--- DATA RECORDS ---

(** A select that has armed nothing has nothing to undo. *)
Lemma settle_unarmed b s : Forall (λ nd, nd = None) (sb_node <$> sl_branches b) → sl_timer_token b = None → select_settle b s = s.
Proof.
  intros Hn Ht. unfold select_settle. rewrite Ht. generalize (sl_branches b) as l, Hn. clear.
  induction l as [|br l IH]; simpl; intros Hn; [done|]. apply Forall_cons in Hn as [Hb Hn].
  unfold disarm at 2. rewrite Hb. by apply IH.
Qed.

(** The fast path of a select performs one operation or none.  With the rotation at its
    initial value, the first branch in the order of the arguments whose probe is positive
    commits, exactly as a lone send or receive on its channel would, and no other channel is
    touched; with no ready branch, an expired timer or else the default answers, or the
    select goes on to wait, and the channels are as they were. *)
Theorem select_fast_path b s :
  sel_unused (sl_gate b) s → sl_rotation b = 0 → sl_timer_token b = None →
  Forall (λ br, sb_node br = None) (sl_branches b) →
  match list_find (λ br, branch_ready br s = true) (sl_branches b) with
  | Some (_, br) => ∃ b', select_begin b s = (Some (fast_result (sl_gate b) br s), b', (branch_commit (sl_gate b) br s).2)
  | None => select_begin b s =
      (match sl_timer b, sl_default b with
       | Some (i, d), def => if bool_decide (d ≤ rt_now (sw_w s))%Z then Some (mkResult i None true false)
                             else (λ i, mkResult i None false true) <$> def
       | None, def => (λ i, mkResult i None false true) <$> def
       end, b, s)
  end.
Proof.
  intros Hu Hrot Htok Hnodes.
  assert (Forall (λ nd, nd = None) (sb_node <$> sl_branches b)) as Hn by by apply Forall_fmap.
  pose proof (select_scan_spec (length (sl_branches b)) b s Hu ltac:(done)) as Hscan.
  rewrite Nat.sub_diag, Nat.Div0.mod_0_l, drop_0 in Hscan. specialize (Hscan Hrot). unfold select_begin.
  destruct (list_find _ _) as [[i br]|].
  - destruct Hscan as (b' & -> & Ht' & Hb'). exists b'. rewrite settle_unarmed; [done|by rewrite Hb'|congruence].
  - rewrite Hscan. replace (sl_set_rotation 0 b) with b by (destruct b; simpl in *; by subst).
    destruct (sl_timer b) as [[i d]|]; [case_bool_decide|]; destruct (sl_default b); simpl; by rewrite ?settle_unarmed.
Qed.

---

→ TASK BRIEF
Find "commits, exactly as" in the material above; set down exactly the line holding it and every line after it, through the last, and no others.

→ WRITTEN RESPONSE
    commits, exactly as a lone send or receive on its channel would, and no other channel is
    touched; with no ready branch, an expired timer or else the default answers, or the
    select goes on to wait, and the channels are as they were. *)
Theorem select_fast_path b s :
  sel_unused (sl_gate b) s → sl_rotation b = 0 → sl_timer_token b = None →
  Forall (λ br, sb_node br = None) (sl_branches b) →
  match list_find (λ br, branch_ready br s = true) (sl_branches b) with
  | Some (_, br) => ∃ b', select_begin b s = (Some (fast_result (sl_gate b) br s), b', (branch_commit (sl_gate b) br s).2)
  | None => select_begin b s =
      (match sl_timer b, sl_default b with
       | Some (i, d), def => if bool_decide (d ≤ rt_now (sw_w s))%Z then Some (mkResult i None true false)
                             else (λ i, mkResult i None false true) <$> def
       | None, def => (λ i, mkResult i None false true) <$> def
       end, b, s)
  end.
Proof.
  intros Hu Hrot Htok Hnodes.
  assert (Forall (λ nd, nd = None) (sb_node <$> sl_branches b)) as Hn by by apply Forall_fmap.
  pose proof (select_scan_spec (length (sl_branches b)) b s Hu ltac:(done)) as Hscan.
  rewrite Nat.sub_diag, Nat.Div0.mod_0_l, drop_0 in Hscan. specialize (Hscan Hrot). unfold select_begin.
  destruct (list_find _ _) as [[i br]|].
  - destruct Hscan as (b' & -> & Ht' & Hb'). exists b'. rewrite settle_unarmed; [done|by rewrite Hb'|congruence].
  - rewrite Hscan. replace (sl_set_rotation 0 b) with b by (destruct b; simpl in *; by subst).
    destruct (sl_timer b) as [[i d]|]; [case_bool_decide|]; destruct (sl_default b); simpl; by rewrite ?settle_unarmed.
Qed.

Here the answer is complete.